Try this as many times as you like... it may take a minute or so before you start to feel it, so be patient and don't try too hard, let it happen almost by itself...


Allowing your body to be supported... leaning and using the wall

Sometimes it is the hardest thing to ask for help. In your shiatsu and yoga practice, leaning is a gentle way of opening yourself to feeling physically supported. Walls can be really useful for developing your strength and balance, and they are also fantastic for resting...

Have a blanket or two underneath your hips if this suits you and rest your hands on the midline, Conception Vessel, wherever is comfortable for you. As well as a meditation, this may help tired or puffy legs if you have been sitting, driving or standing for a long time. If you are newly pregnant, it can be a good way to connect with your baby and rest.

You can use this to help prepare for handstands. Start by saying something open-minded and positive to yourself, such as "I'll give this a go and see what happens" :-) Then on all 4s have your feet by the skirting board, then walk up the wall, pressing your feet firmly into the wall. Perhaps use chalk on your feet and hands to stop from slipping. Breath gently.

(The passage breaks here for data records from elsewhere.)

(** [Serve] of a vendor-specific process never returns: where it does not wait for
    ever it panics, and it waits for ever once it has taken the message of a [Stop]. *)
Theorem vsp_never_returns s : rtc vsp_step vsp_start s →
  (∀ r, vmain s ≠ Returned r) ∧ (stopped_by_call s → ∀ s', rtc vsp_step s s' → vmain s' = Waiting (Ok tt)).
Proof.
  intros Hs%vsp_steps_ok; [|exact vsp_start_ok]. split; [apply Hs|]. intros Hc s' Hs'.
  assert (vsp_ok s' ∧ stopped_by_call s') as [(_ & _ & _ & H & _) Hc'].
  { revert Hs'. apply (rtc_ind_r (λ s', vsp_ok s' ∧ stopped_by_call s') s); [done|].
    intros s1 s2 _ Hstep [Hok Hcall]. split; [by eapply vsp_step_ok|by eapply called_step]. }
  by destruct (H Hc').
Qed.

(** * Runs *)

Module ServeDemo.
Definition host_cancelled : serving := start host_group <| cancelled := true |>.
Lemma host_cancelled_reach : reachable host_group host_cancelled.
Proof. apply rtc_once. right. apply cancel. Qed.
Definition stop_taken : vsp_state := mkVsp true Running (Waiting (Ok tt)) [StopWaiting] 0.
Lemma stop_taken_reach : rtc vsp_step vsp_start stop_taken.
Proof.
  eapply rtc_l; [apply stop_called|]. eapply rtc_l; [by apply (stop_sends _ 0)|]. apply rtc_refl.
Qed.
Lemma stop_taken_called : stopped_by_call stop_taken.
Proof. by exists 0, StopWaiting. Qed.
(** The server has stopped too, and the call has returned. *)
Definition stop_hung : vsp_state := mkVsp true (Sending (Ok tt)) (Waiting (Ok tt)) [StopDone] 0.
Lemma stop_hung_reach : rtc vsp_step stop_taken stop_hung.
Proof.
  eapply rtc_l; [by apply (vsp_fails _ (Ok tt))|]. eapply rtc_l; [by apply (stop_returns _ 0)|]. apply rtc_refl.
Qed.
End ServeDemo.
Import ServeDemo.

Lemma failure_not_reported_witness : ∃ s, reachable dpu_group s ∧ threads s = [Running; Running; Ended; Running] ∧
  main s = Waiting (Err (Text "CNI")) ∧ nf (sys_step dpu_group) s.
Proof. exact (proj2 (failure_not_reported dpu_group (Text "CNI") 2 0 eq_refl ltac:(simpl; lia) ltac:(simpl; lia) ltac:(lia))). Defined.
Lemma vsp_never_returns_witness : vmain stop_hung = Waiting (Ok tt).
Proof. exact (proj2 (vsp_never_returns stop_taken stop_taken_reach) stop_taken_called stop_hung stop_hung_reach). Defined.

This may help slow your breath and also stretches the back of the leg... have the front knee against or close to the wall, one hand on the wall at chest level, the other hand on the wall above your head. The stretch in the back leg is gentle, don't do it if it hurts, and stop if you feel faint. To rest after this, turn your back to the wall and lean, enjoy the support!


Holding the ancestral connection to our heart

This is a meditation on the Penetrating Vessel, that links the heart to the reproductive organs and the ancestral "Life Gate" or Mingmen Du4 in the lower back. I find this helpful for women with issues of menstruation or childbirth, whether recent or a long-time ago, and for men with lower back pain, working with fertility and anxiety.